欢迎使用51辅导，51作业君孵化低价透明的学长辅导平台，服务保持优质，平均费用压低50%以上！ 51fudao.top

Last updated on Monday, 16 September 2019
2019 IFN680 - Assignment Two
(Siamese network)

Assessment information
• Code and report submission due on Sunday 27th October, 23.59pm
• Use Blackboard to submit your work
• Recommended group size: three people per submission. Smaller group sizes allowed (1 or 2
people OK. Completion of the same tasks required).

Overview
• You will implement a deep neural network classifier to predict whether two images belong
to the same class.
• The approach you are asked to follow is quite generic and can be applied to problems where
we seek to determine whether two inputs belong to the same equivalence class.
• You will write code, perform experiments and report on your results.
Introduction
Despite impressive results in object classification, verification and recognition, most deep neural
network based recognition systems become brittle when the view point of the camera changes
dramatically. Robustness to geometric transformations is highly desirable for applications like wild
life monitoring where there is no control on the pose of the objects of interest. The images of different
objects viewed from various observation points define equivalence classes where by definition two
images are said to be equivalent if they are views from the same object.
These equivalence classes can be learned via embeddings that map the input images to high
dimensional vectors. During training, equivalent images are mapped to vectors that get pulled closer
together, whereas if the images are not equivalent their associated vectors get pulled apart.
Background
Common machine learning tasks like classification and recognition involve learning an appearance
model. These tasks can be interpreted and even reduced to the problem of learning manifolds from a
training set. Useful appearance models create an invariant representation of the objects of interest
under a range of conditions.
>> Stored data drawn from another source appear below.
(** * Uniswap client: fee tiers, V1 price arithmetic and trade construction

    A shallow embedding of
      - [uniswap/dto/enums.py]       ([FeeTier.create]),
      - [uniswap/dto/exceptions.py]  (the exception classes),
      - [uniswap/protocol/base.py]   ([BaseUniswap]: prices, trades, wrappers),
      - [uniswap/protocol/v1.py]     ([UniswapV1]: the V1 arithmetic),
    together with the part of Python's numeric semantics the code relies on:
    unbounded [int], binary64 [float], the mixed-mode arithmetic between
    them, true division [/] and the truncation [int(...)]. *)

From Stdlib Require Import ZArith Bool List String Lia.
From Stdlib Require Import SpecFloat.
Import ListNotations.

Local Open Scope string_scope.
Local Open Scope Z_scope.

(** ** Addresses *)

(** [AddressLike] of [uniswap/dto/types.py]: an address, compared with [==]. *)
Definition AddressLike := string.

Definition addr_eqb (a b : AddressLike) : bool := String.eqb a b.

(** ** Exceptions *)

Inductive exn : Type :=
  (* Python built-ins *)
  | ZeroDivisionError
  | OverflowError
  | ValueError
  | TypeError
  | NotImplementedError
  (* uniswap/dto/exceptions.py *)
  | InvalidToken (address : option AddressLike)
  | InsufficientBalance (had needed : Z)
  | UnknownNetworkId
  | UnsupportedUniSwapVersion (version : Z)
  | ExplicitFeeTierRequred
  | InvalidFeeTier
  | InvalidTokenArgument
  | FeeOnTranfer
  | CustomRoutes
  (* whatever the web3 transport raises *)
  | TransportError (what : string).

(** The name of the class an exception is an instance of. *)
Definition exn_name (e : exn) : string :=
  match e with
  | ZeroDivisionError => "ZeroDivisionError"
  | OverflowError => "OverflowError"
  | ValueError => "ValueError"
  | TypeError => "TypeError"
  | NotImplementedError => "NotImplementedError"
  | InvalidToken _ => "InvalidToken"
  | InsufficientBalance _ _ => "InsufficientBalance"
  | UnknownNetworkId => "UnknownNetworkId"
  | UnsupportedUniSwapVersion _ => "UnsupportedUniSwapVersion"
  | ExplicitFeeTierRequred => "ExplicitFeeTierRequred"
  | InvalidFeeTier => "InvalidFeeTier"
  | InvalidTokenArgument => "InvalidTokenArgument"
  | FeeOnTranfer => "FeeOnTranfer"
  | CustomRoutes => "CustomRoutes"
  | TransportError _ => "TransportError"
  end.

(** A computation returns a value or raises. *)
Inductive result (A : Type) : Type :=
  | Ok (a : A)
  | Raise (e : exn).

Arguments Ok {A} a.
Arguments Raise {A} e.

Definition bind {A B : Type} (c : result A) (k : A -> result B) : result B :=
  match c with
  | Ok a => k a
  | Raise e => Raise e
  end.

Declare Scope py_scope.
Delimit Scope py_scope with py.
Notation "x <- c ;; k" := (bind c (fun x => k))
  (at level 61, c at next level, right associativity) : py_scope.
Notation "' pat <- c ;; k" := (bind c (fun x => match x with pat => k end))
  (at level 61, pat pattern, c at next level, right associativity) : py_scope.
Local Open Scope py_scope.

Definition raises {A : Type} (c : result A) (name : string) : Prop :=
  exists e, c = Raise e /\ exn_name e = name.

Definition succeeds {A : Type} (c : result A) : Prop :=
  exists a, c = Ok a.

(** ** Python numbers *)

Module Py.

(** binary64 *)
Definition prec : Z := 53.
Definition emax : Z := 1024.

Definition float := spec_float.

(** A number is an [int] (unbounded) or a [float]. *)
Inductive num : Type :=
  | Int (z : Z)
  | Float (f : float).

(** An integer as an unrounded significand with exponent 0. *)
Definition exact_of_Z (z : Z) : float :=
  match z with
  | Z0 => S754_zero false
  | Zpos p => S754_finite false p 0
  | Zneg p => S754_finite true p 0
  end.

(** [float(z)]: rounded to nearest, ties to even; [OverflowError] when the
    integer is too large for a float. *)
Definition float_of_int (z : Z) : result float :=
  match binary_normalize prec emax z 0 false with
  | S754_infinity _ => Raise OverflowError
  | f => Ok f
  end.
(** X2. A search input is rejected, with an issue at that key, when a key
    the tool definition lists as required is missing, and also when
    [person_titles] is the empty array or has more than 50 entries. *)
Theorem searchPeopleInputSchema_requires_titles (input : jsobject) :
  (∀ key, key ∈ InputSchema.required (ToolDefinition.inputSchema searchPeopleToolDefinition) →
          input !! key = None →
          ∃ issues, searchPeopleInputSchema input = inl (ZodError issues)
                    ∧ invalid_field key ∈ issues)
  ∧ (∀ titles, input !! "person_titles" = Some (JArr titles) →
               titles = [] ∨ (50 < length titles)%nat →
               ∃ issues, searchPeopleInputSchema input = inl (ZodError issues)
                         ∧ invalid_field "person_titles" ∈ issues).
Proof.
  assert (Hreject :
    z.required (z.strings_between 1 50) (input !! "person_titles") = None →
    ∃ issues, searchPeopleInputSchema input = inl (ZodError issues)
              ∧ invalid_field "person_titles" ∈ issues).
  { intros Hnone. destruct (searchPeopleInputSchema input) as [e|v] eqn:Hparse.
    - rewrite (searchPeopleInputSchema_inl _ _ Hparse). eexists. split; [done|].
      unfold search_issues. rewrite Hnone. set_solver.
    - apply searchPeopleInputSchema_fields in Hparse as (Ht & _). congruence. }
  split.
  - intros key Hkey Hmissing. apply list_elem_of_singleton in Hkey. subst key.
    apply Hreject. by rewrite Hmissing.
  - intros titles Htitles Hsize. apply Hreject. rewrite Htitles. simpl.
    destruct (z.strings_of titles) as [ss|] eqn:E; [|done].
    apply strings_of_spec in E. subst titles. rewrite length_fmap in Hsize.
    destruct Hsize as [Hnil | Hbig].
    + apply fmap_nil_inv in Hnil. by subst ss.
    + destruct (Nat.leb_spec (length ss) 50); [lia|]. by rewrite andb_false_r.
Qed.

Lemma searchPeopleInputSchema_requires_titles_witness :
  ∃ issues, searchPeopleInputSchema {[ "page" := JNum 2 ]} = inl (ZodError issues)
            ∧ invalid_field "person_titles" ∈ issues.
Proof.
  destruct (searchPeopleInputSchema_requires_titles {[ "page" := JNum 2 ]}) as [Hrequired _].
  apply Hrequired.
  - vm_compute. left.
  - vm_compute. reflexivity.
Defined.

(** ** The search tool definition against its schema *)

(** X3. A key that the search tool definition does not declare has no
    effect on validation: adding or overwriting it leaves the result of
    [searchPeopleInputSchema] unchanged. *)
Theorem searchPeopleInputSchema_ignores_undeclared (input : jsobject) (key : string)
    (value : json) :
  key ∉ declared_keys searchPeopleToolDefinition →
  searchPeopleInputSchema (<[key := value]> input) = searchPeopleInputSchema input.
Proof.
  intros Hkey. unfold searchPeopleInputSchema.
  rewrite !lookup_insert_ne; [done | ..]; intros ->; apply Hkey; vm_compute; set_solver.
Qed.

Lemma searchPeopleInputSchema_ignores_undeclared_witness :
  searchPeopleInputSchema (<["email" := JStr "a@b.com"]> ceo_search)
  = searchPeopleInputSchema ceo_search.
Proof.
  apply searchPeopleInputSchema_ignores_undeclared. vm_compute. set_solver.
Defined.

(** X4. A value whose JSON type differs from the type the search tool
    definition declares for its key is rejected, with an issue at that
    key. *)
Theorem searchPeopleInputSchema_enforces_declared_types (input : jsobject) (key : string)
    (property : PropertySchema.t) (value : json) :
  (key, property)
    ∈ InputSchema.properties (ToolDefinition.inputSchema searchPeopleToolDefinition) →
  input !! key = Some value →
  json_type value ≠ PropertySchema.type property →
  ∃ issues, searchPeopleInputSchema input = inl (ZodError issues)
            ∧ invalid_field key ∈ issues.
Proof.
  intros Hdeclared Hvalue Htype.
  assert (Hissue : invalid_field key ∈ search_issues input).
  { unfold search_issues. cbn in Hdeclared.
    repeat (apply elem_of_cons in Hdeclared as [[= -> ->] | Hdeclared]);
      [| | | | | by apply elem_of_nil in Hdeclared];
      rewrite Hvalue; destruct value; try done; cbn; set_solver. }
  destruct (searchPeopleInputSchema input) as [e|v] eqn:Hparse.
  - rewrite (searchPeopleInputSchema_inl _ _ Hparse). by eexists.
  - exfalso. destruct (searchPeopleInputSchema_fields _ _ Hparse) as (Ht & Hl & Hk & Hp & Hpp).
    unfold search_issues in Hissue. rewrite Ht, Hl, Hk, Hp, Hpp in Hissue.
    by apply elem_of_nil in Hissue.
Qed.

Lemma searchPeopleInputSchema_enforces_declared_types_witness :
  ∃ issues,
    searchPeopleInputSchema {[ "person_titles" := JArr [JStr "CEO"]; "page" := JStr "2" ]}
    = inl (ZodError issues)
    ∧ invalid_field "page" ∈ issues.
Proof.
  eapply (searchPeopleInputSchema_enforces_declared_types _ "page"
            (PropertySchema.mk "number" None) (JStr "2")).
  - vm_compute. set_solver.
  - vm_compute. reflexivity.
  - discriminate.
Defined.

(** ** The search request and its result *)

Lemma lookup_set_strings_eq (k : string) (o : option (list string)) (body : jsobject) :
  set_strings k o body !! k =
    match o with
    | Some (s :: l) => Some (JArr (JStr <$> s :: l))
    | _ => body !! k
    end.
Proof.
  unfold set_strings. destruct o as [[|s l]|]; try done. simpl. apply lookup_insert_eq.
Qed.

Lemma lookup_set_strings_ne (k k' : string) (o : option (list string)) (body : jsobject) :
  k ≠ k' → set_strings k o body !! k' = body !! k'.
Proof.
  intros Hne. unfold set_strings. destruct o as [l|]; [|done].
  destruct (0 <? length l)%nat; [by apply lookup_insert_ne | done].
Qed.

Lemma or_default_number_nonzero (a : option Z) (d : Z) :
  d ≠ 0%Z → Js.or_default Js.truthy_number a d ≠ 0%Z.
Proof.
  intros Hd. unfold Js.or_default. destruct a as [n|]; [|done].
  destruct (Js.truthy_number n) eqn:E; [|done]. by apply truthy_number_spec.
Qed.

Lemma or_default_number_keeps (n d : Z) :
  n ≠ 0%Z → Js.or_default Js.truthy_number (Some n) d = n.
Proof. intros Hn%truthy_number_spec. unfold Js.or_default. by rewrite Hn. Qed.

Ltac lookup_search_body :=
  unfold ApolloClient.searchPeople_body; cbv zeta;
  repeat first
    [ rewrite lookup_set_string_ne by done
    | rewrite lookup_set_strings_ne by done
    | rewrite lookup_set_string_eq
    | rewrite lookup_set_strings_eq
    | rewrite lookup_insert_eq
    | rewrite lookup_insert_ne by done
    | rewrite lookup_empty ].

(** X5. Whatever parameters [searchPeople] is called with, the request
    body has no keys besides page, per_page, person_titles,
    person_locations and q_keywords; its page is a non-zero number, its
    per_page a non-zero number of at most 100; and it never carries an
    empty array or an empty keyword string. *)
Theorem searchPeople_body_shape (params : SearchParams.t) :
  let body := ApolloClient.searchPeople_body params in
  (∀ key, is_Some (body !! key) → key ∈ search_body_keys)
  ∧ (∃ page, body !! "page" = Some (JNum page) ∧ page ≠ 0%Z)
  ∧ (∃ per_page, body !! "per_page" = Some (JNum per_page)
                 ∧ per_page ≠ 0%Z ∧ (per_page ≤ 100)%Z)
  ∧ body !! "person_titles" ≠ Some (JArr [])
  ∧ body !! "person_locations" ≠ Some (JArr [])
  ∧ body !! "q_keywords" ≠ Some (JStr "").
Proof.
  simpl. split; [|split; [|split; [|split; [|split]]]].
  - intros key Hkey. unfold search_body_keys.
    destruct (decide (key = "q_keywords")) as [->|?]; [set_solver|].
    destruct (decide (key = "person_locations")) as [->|?]; [set_solver|].
    destruct (decide (key = "person_titles")) as [->|?]; [set_solver|].
    destruct (decide (key = "per_page")) as [->|?]; [set_solver|].
    destruct (decide (key = "page")) as [->|?]; [set_solver|].
    exfalso. revert Hkey. unfold ApolloClient.searchPeople_body. cbv zeta.
    rewrite lookup_set_string_ne, !lookup_set_strings_ne, !lookup_insert_ne, lookup_empty
      by done.
    by intros [? [=]].
  - eexists. split; [lookup_search_body; reflexivity|].
    by apply or_default_number_nonzero.
  - eexists. split; [lookup_search_body; reflexivity|].
    pose proof (or_default_number_nonzero (SearchParams.per_page params) 25). lia.
  - lookup_search_body. by destruct (SearchParams.person_titles params) as [[|]|].
  - lookup_search_body. by destruct (SearchParams.person_locations params) as [[|]|].
  - lookup_search_body.
    destruct (present (SearchParams.q_keywords params)) as [s|] eqn:E; [|done].
    apply present_Some in E. naive_solver.
Qed.
(** What the requests of a run that fetched [new] and ended in [r] were:
    all answered if the call returned; if it raised, all answered but
    perhaps the last, and the exception is that of the last request or, the
    last request answered, what the parser raised on its document. *)
Definition answered {A} (new : list text) (r : result A) : Prop :=
  match r with
  | Ok _ => Forall (fun u => request u = Ok tt) new
  | Raise e =>
      exists pre u,
        new = pre ++ [u] /\ Forall (fun u => request u = Ok tt) pre /\
        (request u = Raise e \/ (request u = Ok tt /\ parser_raises u e))
  end.

(** A finite sitemap graph: the listed URLs contain every sitemap that
    any of them leads into. *)
Definition closed_graph (nodes : list text) : bool :=
  forallb (fun u => forallb (fun c => bool_decide (c ∈ nodes)) (sitemap_children u)) nodes.
End Resolver.

End Sitemap.

(** ** Page fetching ([fetch_markdown], [sitemap_page_per_file_recursive.py]) *)

Module Fetcher.

(** The names bound at module level: the imports of lines 1 to 11, the
    constants and the functions. *)
Definition module_globals : list string :=
  ["os"; "json"; "re"; "sys"; "subprocess"; "asyncio"; "requests"; "html2text";
   "ET"; "urlparse"; "AsyncWebCrawler"; "BrowserConfig"; "CrawlerRunConfig";
   "URL"; "OUTPUT_DIR"; "MODEL"; "REQUEST_HEADERS";
   "fetch_sitemap_urls"; "ensure_model"; "summarize_chunk"; "fetch_markdown";
   "main"]%string.

(** Evaluating a global name: [NameError] when it is not bound. *)
Definition global_name (g : list string) (name : string) : result unit :=
  if bool_decide (name ∈ g) then Ok tt else Raise (NameError name).

(** What [crawler.arun] returns: [res.success] and [res.markdown]. *)
Record crawl_result := CrawlResult {
  success : bool;
  markdown : option text
}.

(** [res.success and res.markdown] *)
Definition usable (res : crawl_result) : option text :=
  if success res then
    match markdown res with
    | Some (c :: t) => Some (c :: t)
    | _ => None
    end
  else None.

Notation "x <- m ;; k" := (rbind m (fun x => k))
  (at level 100, m at next level, right associativity).

Section Fetch.
(** The global names of the module the function runs in. *)
Variable g : list string.
(** The headless crawl of a URL: returns a result or raises. *)
Variable crawler : text -> result crawl_result.
(** [requests.get(url, headers=REQUEST_HEADERS, timeout=10)]: [None] when
    the request itself fails. *)
Variable http_get : text -> option response.
(** [resp.text] *)
Variable resp_text : response -> text.
(** [conv.handle(html)] with [ignore_links = False], [body_width = 0]. *)
Variable html2text_handle : text -> text.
A good representation should combine invariance and discriminability.
For example, in facial recognition where the task is to compare two images and determine whether
they show the same person, the output of the system should be invariant to the pose of the heads.
More generally, the category of an object contained in an image should be invariant to viewpoint
changes.
This assignment borrows ideas from a system developed for a manta ray recognition system. The
motivation for our research work is the lack of fully automated identification systems for manta rays.
The techniques developed for such systems can also potentially be applied to other marine species
that bear a unique pattern on their surface. The task of recognizing manta rays is challenging because
of the heterogeneity of photographic conditions and equipment used in acquiring manta ray photo ID
images like those in the figures below.

Two images of the same Manta ray

Many of those pictures are submitted by recreational divers. For those pictures, the camera parameters
are generally not known. The state of the art for manta ray recognition is a system that requires user
input to manually align and normalize the 2D orientation of the ray within the image. Moreover, the
user has to select a rectangular region of interest containing the spot pattern. The images have also to
be of high quality. In practice, marine biologists still prefer to use their own decision tree that they
run manually.
In order to develop robust algorithms for recognizing manta spot patterns, a research student (Olga,
one of the tutors of this unit) and Dr. Frederic Maire have considered the problem of recognizing
artificially generated patterns subjected to projective transformations that simulate changes in the
camera view point. Artificial data allowed us to experiment with a large amount of patterns and
compare different network architectures to select the most suitable for learning geometric
equivalence. Our experiments have demonstrated that Siamese1 convolutional neural networks are
able to discriminate between patterns subjected to large homographic transformations. Promising
results have been also obtained with real images of manta rays.
Training such a complex neural network requires access to good computing facilities. This is why in
this assignment, you will work with a simpler dataset. Namely the Fashion-MNIST dataset. The
dataset has small (28x28) grayscale images of clothing in ten categories: top, trouser, pullover, dress,
coat, sandal, shirt, sneaker, bag, ankle boot.
You will build a classifier to predict whether two images correspond to the same clothing type or not.
Note this is not the same problem as building a classifier! The idea is to build a model that does not
memorize each class but learns a representation of each image. Such a model is able to distinguish
between classes and determine if two images belong to the same class or not.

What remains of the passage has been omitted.